◆ **Goal of the exercise**:
If a line of the data below holds the string "left", copy it.

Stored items
##########

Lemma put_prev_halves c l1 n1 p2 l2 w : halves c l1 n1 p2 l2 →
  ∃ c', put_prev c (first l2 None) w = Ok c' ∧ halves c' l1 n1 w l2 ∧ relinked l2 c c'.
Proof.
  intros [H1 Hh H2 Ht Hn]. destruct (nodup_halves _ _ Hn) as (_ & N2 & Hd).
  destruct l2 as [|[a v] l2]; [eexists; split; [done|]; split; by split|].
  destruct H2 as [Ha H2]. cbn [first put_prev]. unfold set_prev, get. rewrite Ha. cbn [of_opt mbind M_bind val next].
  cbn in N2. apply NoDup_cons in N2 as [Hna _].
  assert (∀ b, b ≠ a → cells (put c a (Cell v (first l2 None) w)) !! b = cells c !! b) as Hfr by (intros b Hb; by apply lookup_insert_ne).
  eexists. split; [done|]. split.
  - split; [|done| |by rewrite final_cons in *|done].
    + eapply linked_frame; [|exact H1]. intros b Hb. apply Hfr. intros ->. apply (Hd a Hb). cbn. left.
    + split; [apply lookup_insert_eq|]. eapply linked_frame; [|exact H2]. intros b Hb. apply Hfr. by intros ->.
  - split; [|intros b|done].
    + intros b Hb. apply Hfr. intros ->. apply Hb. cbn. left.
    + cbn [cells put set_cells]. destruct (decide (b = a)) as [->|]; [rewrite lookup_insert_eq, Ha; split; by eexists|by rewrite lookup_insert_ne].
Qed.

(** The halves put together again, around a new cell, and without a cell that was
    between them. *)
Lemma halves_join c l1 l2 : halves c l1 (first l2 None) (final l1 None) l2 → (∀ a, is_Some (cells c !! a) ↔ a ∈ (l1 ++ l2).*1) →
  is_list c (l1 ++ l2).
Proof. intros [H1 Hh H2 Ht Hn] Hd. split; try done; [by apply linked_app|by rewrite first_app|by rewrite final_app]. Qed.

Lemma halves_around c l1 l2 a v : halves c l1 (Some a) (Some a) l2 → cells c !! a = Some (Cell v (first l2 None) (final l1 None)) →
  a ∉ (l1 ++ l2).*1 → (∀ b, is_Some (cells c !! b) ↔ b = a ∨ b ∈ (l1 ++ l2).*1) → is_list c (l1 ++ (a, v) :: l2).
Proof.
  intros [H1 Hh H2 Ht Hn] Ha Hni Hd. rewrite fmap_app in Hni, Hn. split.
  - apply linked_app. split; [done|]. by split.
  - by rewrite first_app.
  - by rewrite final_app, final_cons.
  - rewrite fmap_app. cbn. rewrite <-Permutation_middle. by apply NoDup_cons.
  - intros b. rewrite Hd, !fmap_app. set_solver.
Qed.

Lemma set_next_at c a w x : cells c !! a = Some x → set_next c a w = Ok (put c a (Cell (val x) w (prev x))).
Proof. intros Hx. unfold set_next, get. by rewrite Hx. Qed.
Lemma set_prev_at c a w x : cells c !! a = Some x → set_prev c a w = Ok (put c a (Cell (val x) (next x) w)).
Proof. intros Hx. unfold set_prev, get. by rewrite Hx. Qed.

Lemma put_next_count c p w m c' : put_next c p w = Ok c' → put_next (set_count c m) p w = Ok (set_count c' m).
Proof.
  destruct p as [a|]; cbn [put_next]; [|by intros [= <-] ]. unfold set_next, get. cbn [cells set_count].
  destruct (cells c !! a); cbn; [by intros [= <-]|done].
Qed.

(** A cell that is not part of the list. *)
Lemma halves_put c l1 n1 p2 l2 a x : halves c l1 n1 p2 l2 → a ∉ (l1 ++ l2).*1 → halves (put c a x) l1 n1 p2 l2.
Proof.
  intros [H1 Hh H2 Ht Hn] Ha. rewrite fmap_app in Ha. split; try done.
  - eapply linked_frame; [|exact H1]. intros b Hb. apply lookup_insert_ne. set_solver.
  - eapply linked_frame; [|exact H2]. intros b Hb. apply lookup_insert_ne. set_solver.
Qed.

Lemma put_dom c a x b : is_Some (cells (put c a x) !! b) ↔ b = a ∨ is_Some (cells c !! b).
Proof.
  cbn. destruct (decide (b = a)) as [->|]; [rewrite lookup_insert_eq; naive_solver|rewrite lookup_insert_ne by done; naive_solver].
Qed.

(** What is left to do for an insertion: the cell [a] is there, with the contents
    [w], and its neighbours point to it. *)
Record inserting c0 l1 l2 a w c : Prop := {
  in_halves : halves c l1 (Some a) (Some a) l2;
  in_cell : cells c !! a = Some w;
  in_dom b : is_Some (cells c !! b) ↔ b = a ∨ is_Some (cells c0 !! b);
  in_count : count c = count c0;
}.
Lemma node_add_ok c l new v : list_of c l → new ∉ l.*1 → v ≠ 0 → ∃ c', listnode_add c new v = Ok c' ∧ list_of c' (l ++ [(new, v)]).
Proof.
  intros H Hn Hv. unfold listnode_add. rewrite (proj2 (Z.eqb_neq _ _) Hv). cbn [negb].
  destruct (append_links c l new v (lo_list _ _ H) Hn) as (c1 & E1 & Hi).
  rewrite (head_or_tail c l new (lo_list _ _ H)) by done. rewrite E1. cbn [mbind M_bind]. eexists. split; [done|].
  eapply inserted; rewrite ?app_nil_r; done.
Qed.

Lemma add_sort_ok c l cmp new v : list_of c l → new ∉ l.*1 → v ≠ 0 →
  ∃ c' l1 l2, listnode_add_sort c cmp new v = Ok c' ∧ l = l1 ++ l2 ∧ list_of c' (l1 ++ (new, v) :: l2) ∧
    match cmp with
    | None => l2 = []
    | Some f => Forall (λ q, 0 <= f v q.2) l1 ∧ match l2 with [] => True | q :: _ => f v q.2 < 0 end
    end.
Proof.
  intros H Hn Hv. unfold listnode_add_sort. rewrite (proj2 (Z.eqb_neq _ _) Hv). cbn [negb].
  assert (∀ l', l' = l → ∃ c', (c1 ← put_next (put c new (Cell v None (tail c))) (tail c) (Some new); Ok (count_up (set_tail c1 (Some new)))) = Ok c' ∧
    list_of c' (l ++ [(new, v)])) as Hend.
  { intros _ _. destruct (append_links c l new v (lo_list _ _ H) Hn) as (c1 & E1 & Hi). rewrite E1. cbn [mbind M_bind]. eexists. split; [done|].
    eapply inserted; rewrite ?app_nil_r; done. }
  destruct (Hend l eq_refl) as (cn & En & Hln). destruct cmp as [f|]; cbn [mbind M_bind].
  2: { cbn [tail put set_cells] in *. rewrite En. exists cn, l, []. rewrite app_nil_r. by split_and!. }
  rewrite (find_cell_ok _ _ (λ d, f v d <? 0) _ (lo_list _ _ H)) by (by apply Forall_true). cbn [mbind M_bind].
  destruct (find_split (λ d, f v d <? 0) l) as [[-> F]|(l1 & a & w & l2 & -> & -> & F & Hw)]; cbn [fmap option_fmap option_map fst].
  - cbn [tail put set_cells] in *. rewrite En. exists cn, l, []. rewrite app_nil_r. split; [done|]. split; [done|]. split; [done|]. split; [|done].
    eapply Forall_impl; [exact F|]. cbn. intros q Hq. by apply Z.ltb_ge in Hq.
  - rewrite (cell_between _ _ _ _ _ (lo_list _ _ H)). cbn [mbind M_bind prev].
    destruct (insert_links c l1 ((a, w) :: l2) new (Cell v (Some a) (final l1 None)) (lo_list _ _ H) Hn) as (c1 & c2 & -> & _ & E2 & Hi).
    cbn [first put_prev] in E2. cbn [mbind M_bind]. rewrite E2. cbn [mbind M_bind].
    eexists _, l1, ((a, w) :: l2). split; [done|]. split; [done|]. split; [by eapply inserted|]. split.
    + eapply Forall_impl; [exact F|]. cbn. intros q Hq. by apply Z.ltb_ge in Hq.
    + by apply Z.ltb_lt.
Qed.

##########

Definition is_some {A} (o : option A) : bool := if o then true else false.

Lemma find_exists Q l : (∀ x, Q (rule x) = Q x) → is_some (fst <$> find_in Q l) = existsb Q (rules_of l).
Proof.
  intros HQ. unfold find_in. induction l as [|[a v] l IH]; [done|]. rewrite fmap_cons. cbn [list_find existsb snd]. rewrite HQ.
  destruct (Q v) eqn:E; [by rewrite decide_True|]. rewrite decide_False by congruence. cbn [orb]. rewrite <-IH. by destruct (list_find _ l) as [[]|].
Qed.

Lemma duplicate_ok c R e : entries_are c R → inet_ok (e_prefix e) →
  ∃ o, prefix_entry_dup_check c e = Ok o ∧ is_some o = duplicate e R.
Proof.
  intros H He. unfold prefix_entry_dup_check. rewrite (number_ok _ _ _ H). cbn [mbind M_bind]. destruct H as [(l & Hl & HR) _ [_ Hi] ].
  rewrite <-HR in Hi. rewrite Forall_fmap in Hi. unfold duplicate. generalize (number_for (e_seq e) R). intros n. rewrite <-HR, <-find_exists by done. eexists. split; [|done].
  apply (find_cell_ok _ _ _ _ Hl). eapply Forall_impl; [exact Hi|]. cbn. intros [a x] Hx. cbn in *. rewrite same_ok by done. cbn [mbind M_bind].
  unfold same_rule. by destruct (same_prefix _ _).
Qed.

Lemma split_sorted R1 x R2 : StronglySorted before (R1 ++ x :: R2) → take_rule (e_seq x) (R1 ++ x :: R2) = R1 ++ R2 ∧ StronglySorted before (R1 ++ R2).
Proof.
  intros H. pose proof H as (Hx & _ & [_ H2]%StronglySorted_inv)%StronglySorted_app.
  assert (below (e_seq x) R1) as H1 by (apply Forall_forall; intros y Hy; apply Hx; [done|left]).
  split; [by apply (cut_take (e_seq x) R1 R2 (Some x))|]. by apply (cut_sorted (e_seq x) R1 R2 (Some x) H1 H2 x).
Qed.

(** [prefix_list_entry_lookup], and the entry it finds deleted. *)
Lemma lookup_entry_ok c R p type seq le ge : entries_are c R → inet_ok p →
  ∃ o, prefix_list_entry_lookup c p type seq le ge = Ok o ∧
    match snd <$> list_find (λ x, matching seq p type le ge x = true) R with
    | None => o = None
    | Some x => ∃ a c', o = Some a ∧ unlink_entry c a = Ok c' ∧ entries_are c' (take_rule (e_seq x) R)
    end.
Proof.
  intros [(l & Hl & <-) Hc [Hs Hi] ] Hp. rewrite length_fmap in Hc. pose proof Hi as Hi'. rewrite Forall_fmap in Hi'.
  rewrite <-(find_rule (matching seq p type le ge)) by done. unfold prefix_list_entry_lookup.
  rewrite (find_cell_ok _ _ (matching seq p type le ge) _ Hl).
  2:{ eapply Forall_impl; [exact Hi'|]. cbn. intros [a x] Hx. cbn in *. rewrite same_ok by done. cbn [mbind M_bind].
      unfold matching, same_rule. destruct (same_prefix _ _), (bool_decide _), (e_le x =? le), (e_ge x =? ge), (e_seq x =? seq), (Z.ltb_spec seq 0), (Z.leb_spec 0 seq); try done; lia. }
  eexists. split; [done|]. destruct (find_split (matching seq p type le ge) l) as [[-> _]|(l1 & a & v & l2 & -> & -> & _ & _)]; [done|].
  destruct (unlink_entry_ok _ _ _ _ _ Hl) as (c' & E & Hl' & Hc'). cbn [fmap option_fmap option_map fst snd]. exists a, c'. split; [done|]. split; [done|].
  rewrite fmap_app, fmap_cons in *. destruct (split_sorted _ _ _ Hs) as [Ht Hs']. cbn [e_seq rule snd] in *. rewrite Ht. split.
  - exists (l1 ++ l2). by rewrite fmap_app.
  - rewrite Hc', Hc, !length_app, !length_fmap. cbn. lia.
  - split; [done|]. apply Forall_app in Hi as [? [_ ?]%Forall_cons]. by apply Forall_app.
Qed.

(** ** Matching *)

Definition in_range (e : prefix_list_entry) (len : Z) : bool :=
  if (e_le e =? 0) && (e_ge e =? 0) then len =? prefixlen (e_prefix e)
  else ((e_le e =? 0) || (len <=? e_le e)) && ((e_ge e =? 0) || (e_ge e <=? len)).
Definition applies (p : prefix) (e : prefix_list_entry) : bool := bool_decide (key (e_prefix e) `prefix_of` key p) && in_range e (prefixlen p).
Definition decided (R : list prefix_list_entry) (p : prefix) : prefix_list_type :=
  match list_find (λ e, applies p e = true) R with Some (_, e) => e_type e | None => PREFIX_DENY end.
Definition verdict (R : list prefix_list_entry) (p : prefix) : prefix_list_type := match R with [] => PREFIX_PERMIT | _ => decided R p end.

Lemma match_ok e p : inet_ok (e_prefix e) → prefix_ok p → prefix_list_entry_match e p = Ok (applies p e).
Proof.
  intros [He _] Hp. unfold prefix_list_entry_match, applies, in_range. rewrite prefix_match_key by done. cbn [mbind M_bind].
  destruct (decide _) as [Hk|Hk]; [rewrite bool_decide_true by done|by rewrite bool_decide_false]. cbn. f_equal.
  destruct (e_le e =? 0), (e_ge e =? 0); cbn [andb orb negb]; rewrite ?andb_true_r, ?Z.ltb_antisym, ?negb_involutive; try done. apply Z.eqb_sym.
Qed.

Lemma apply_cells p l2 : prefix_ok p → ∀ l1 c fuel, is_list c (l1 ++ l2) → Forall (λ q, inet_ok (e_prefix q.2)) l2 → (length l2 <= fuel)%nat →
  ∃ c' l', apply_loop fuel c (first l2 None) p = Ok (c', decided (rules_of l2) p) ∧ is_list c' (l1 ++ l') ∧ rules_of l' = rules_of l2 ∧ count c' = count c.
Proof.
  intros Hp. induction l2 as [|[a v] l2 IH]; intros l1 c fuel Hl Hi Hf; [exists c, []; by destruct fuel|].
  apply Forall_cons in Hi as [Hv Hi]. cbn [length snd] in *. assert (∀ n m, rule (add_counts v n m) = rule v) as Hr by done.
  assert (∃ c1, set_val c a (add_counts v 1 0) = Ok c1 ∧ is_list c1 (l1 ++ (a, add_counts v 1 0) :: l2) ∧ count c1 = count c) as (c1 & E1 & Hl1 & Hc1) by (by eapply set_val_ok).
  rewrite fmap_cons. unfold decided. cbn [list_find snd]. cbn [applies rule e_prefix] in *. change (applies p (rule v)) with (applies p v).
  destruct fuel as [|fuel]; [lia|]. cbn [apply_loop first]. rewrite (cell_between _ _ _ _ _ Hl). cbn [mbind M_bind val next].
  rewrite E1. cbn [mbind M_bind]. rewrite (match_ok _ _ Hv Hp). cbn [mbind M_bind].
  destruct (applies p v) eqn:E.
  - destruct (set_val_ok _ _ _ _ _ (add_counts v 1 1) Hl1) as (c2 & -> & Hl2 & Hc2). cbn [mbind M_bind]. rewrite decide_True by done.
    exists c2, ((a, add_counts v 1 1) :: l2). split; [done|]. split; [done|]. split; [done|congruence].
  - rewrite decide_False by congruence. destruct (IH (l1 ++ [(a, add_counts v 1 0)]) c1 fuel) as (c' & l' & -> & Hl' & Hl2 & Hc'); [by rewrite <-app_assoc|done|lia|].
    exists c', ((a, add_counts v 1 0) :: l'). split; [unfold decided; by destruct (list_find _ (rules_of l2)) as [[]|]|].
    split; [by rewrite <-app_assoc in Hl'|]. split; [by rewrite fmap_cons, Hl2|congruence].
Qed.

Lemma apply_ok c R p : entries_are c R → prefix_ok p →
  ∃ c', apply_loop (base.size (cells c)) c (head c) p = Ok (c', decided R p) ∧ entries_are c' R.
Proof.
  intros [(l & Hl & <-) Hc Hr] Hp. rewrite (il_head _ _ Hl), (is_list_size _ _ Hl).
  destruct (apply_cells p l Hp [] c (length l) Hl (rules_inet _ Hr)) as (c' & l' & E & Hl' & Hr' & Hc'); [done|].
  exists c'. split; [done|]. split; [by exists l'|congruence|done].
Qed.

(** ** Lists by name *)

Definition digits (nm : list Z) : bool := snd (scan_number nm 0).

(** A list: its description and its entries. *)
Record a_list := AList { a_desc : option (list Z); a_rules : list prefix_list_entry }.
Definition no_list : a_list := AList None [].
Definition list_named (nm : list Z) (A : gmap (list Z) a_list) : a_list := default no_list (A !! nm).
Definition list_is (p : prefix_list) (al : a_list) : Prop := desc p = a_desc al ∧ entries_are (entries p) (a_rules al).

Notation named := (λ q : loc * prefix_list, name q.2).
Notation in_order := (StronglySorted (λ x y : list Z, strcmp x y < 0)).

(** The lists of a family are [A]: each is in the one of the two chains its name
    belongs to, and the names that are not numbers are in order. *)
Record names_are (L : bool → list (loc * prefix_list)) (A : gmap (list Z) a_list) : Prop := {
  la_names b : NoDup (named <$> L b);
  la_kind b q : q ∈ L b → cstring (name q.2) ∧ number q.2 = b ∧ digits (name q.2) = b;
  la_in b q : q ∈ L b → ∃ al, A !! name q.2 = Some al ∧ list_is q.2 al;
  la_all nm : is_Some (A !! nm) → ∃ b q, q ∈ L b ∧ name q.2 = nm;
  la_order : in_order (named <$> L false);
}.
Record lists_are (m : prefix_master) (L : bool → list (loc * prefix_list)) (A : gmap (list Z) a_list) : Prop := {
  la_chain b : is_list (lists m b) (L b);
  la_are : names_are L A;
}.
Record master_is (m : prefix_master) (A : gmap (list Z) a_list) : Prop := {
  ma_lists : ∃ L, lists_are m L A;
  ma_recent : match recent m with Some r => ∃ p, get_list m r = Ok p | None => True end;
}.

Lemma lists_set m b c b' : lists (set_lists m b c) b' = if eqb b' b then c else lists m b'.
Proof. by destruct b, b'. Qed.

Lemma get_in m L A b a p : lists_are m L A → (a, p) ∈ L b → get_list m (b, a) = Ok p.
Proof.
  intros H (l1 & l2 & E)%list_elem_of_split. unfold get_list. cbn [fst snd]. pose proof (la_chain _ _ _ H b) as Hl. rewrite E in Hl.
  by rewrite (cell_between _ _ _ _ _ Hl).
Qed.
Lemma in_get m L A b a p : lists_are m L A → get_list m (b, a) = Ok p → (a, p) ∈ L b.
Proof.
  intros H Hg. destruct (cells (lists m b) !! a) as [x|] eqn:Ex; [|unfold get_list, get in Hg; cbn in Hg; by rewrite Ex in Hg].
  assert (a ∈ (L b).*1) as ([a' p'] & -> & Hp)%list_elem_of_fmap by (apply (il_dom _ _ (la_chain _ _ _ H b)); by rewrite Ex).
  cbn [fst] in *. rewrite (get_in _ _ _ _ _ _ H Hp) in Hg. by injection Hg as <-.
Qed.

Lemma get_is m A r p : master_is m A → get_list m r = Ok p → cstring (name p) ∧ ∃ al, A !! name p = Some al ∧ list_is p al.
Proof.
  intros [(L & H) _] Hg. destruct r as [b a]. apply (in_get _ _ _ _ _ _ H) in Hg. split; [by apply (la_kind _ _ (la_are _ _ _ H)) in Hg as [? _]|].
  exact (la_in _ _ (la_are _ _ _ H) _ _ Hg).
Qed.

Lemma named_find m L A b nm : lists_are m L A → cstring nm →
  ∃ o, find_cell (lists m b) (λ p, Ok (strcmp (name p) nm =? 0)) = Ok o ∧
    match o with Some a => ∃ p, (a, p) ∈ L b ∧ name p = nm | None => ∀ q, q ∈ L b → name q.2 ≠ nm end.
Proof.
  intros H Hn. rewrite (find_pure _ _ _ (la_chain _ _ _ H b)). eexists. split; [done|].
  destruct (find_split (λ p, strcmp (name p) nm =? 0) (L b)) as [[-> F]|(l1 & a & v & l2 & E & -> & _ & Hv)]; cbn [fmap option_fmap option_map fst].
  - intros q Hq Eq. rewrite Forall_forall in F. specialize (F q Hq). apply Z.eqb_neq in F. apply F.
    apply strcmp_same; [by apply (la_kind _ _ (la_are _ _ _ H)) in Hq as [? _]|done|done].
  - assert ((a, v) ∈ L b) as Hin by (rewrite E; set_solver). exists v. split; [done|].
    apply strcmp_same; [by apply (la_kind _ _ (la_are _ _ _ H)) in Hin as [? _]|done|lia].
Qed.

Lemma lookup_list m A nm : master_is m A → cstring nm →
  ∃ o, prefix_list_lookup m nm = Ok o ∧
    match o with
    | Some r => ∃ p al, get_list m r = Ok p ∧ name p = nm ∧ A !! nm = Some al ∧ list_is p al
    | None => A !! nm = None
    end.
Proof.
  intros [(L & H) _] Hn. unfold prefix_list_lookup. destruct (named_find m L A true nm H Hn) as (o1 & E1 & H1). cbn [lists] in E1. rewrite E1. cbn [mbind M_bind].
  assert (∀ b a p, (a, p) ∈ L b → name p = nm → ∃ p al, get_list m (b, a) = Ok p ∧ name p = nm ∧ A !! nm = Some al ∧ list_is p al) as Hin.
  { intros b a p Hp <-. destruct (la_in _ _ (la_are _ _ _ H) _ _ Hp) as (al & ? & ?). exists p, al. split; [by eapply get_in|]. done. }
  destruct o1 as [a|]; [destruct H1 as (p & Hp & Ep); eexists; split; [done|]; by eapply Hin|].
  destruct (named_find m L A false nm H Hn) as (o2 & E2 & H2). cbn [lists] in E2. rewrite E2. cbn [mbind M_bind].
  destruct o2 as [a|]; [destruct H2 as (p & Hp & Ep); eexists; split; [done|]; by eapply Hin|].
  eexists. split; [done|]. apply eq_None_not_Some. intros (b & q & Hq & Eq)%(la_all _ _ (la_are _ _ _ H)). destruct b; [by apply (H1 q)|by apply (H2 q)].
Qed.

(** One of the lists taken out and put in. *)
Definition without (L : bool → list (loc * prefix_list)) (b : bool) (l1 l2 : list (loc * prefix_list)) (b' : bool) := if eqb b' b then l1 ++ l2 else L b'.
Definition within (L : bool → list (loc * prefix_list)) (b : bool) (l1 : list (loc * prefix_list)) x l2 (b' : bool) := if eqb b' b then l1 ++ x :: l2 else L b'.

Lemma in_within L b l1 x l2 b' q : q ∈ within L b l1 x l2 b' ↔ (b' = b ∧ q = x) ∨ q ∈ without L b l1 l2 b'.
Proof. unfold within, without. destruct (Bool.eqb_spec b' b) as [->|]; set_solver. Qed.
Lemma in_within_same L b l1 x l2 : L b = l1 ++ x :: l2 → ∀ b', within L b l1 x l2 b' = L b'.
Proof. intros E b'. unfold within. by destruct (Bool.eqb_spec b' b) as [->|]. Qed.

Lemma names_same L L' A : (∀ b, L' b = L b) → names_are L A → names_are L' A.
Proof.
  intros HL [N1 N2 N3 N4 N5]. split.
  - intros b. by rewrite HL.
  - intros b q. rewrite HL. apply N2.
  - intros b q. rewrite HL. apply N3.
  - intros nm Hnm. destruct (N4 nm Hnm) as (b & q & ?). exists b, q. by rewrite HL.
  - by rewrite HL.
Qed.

##########

◆ **Expected answer**:
    + eapply linked_frame; [|exact H1]. intros b Hb. apply Hfr. intros ->. apply (Hd a Hb). cbn. left.
    + intros b Hb. apply Hfr. intros ->. apply Hb. cbn. left.
(** What is left to do for an insertion: the cell [a] is there, with the contents
  assert (below (e_seq x) R1) as H1 by (apply Forall_forall; intros y Hy; apply Hx; [done|left]).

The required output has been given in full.